[Dataset entries]
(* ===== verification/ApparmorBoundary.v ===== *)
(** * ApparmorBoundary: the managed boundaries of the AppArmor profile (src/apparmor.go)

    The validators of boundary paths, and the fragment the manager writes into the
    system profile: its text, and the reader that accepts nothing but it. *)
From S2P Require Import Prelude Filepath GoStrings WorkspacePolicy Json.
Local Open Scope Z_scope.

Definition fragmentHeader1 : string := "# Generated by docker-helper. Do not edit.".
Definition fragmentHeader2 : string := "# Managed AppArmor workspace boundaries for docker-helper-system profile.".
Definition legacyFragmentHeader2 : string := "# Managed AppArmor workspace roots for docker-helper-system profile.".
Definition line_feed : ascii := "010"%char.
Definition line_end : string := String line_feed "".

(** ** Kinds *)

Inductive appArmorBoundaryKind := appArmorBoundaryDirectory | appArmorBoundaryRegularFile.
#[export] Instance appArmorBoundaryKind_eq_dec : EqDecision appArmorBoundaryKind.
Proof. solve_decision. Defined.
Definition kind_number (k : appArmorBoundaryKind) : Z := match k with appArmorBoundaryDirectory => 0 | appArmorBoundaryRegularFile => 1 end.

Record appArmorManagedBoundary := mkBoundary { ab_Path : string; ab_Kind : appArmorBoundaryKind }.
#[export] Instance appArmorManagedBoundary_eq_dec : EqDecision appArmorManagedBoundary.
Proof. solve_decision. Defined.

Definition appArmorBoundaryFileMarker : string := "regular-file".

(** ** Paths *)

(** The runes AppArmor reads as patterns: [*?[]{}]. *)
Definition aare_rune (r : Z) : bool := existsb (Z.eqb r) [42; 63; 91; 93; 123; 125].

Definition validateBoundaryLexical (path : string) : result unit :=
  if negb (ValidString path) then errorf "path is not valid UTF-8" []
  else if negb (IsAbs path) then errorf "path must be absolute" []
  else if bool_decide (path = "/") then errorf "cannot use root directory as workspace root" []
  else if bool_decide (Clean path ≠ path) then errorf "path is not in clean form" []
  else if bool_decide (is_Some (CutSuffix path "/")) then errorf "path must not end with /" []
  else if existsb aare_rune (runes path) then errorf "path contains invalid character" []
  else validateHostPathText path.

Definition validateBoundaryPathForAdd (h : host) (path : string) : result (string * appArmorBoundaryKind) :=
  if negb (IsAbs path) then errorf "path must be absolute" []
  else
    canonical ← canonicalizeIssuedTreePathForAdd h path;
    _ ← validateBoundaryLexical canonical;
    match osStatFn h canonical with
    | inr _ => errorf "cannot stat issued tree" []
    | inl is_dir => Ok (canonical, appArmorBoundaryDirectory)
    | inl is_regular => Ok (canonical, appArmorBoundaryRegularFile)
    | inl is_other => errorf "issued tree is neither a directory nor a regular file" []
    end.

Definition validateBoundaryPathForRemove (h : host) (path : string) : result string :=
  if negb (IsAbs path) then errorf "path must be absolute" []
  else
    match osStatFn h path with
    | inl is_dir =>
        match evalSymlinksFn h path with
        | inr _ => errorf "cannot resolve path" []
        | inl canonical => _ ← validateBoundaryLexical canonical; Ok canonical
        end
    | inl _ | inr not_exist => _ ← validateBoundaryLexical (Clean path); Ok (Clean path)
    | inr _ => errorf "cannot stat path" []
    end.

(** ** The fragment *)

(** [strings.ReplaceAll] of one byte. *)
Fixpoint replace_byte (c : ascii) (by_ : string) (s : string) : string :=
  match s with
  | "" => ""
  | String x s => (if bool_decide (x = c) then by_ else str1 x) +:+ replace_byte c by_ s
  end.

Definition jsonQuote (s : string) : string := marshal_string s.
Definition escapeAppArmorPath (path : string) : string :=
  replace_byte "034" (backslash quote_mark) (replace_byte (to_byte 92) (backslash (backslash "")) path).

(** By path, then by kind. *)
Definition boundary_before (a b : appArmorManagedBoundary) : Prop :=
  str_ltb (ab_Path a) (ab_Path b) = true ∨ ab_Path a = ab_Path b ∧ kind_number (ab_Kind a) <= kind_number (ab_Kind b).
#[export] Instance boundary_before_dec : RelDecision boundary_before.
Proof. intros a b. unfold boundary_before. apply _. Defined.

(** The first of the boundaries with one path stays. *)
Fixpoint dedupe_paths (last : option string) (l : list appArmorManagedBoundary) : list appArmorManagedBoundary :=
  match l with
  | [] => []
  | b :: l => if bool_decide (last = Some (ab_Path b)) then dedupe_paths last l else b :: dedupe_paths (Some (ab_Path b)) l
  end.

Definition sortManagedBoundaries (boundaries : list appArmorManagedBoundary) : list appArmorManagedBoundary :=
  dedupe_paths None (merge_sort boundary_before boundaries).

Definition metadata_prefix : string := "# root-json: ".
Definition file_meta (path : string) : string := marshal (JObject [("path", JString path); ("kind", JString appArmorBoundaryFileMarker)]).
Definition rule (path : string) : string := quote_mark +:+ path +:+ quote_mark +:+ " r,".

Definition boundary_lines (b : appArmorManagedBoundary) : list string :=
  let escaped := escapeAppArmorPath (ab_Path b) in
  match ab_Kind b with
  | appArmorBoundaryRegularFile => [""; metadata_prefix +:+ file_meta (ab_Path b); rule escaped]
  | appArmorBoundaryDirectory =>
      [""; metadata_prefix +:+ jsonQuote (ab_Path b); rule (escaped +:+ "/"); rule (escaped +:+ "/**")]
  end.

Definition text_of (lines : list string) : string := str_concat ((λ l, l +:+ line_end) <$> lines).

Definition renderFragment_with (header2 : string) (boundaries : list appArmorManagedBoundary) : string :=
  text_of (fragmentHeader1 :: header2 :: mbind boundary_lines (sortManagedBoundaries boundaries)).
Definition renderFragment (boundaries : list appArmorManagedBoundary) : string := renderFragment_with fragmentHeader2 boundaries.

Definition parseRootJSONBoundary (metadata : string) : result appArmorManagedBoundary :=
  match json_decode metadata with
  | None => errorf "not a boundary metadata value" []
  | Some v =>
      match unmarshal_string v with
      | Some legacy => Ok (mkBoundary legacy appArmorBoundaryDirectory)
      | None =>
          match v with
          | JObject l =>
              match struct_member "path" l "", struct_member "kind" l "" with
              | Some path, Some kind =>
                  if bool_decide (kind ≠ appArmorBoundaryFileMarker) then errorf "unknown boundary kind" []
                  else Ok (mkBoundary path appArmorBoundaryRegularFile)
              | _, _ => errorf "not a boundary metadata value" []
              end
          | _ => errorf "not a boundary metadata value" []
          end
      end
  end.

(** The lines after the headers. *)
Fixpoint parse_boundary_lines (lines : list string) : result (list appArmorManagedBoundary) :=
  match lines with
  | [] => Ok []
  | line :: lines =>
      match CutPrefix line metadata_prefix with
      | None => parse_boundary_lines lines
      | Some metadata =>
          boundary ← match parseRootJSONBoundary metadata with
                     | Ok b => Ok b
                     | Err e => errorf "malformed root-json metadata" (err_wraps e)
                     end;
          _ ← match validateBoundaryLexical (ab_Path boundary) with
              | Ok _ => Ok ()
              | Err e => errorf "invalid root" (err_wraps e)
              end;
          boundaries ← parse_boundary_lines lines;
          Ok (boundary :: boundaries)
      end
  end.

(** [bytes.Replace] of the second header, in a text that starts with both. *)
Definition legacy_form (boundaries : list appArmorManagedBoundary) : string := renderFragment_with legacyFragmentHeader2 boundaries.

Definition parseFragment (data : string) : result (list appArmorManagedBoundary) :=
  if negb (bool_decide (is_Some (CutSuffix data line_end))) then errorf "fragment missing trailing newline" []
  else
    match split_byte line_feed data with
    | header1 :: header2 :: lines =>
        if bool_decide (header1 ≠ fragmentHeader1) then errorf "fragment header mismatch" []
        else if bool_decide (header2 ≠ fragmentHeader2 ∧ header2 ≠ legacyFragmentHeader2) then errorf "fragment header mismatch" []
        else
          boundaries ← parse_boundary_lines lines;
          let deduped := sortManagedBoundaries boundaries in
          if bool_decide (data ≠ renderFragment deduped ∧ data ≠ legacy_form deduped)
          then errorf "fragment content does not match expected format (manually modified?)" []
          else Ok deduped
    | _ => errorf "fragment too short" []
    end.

▶ **TASK OBJECTIVE**: Could you return all lines from the records that include the word "runes"?

▶ **YOUR RESPONSE**:
(** The runes AppArmor reads as patterns: [*?[]{}]. *)
  else if existsb aare_rune (runes path) then errorf "path contains invalid character" []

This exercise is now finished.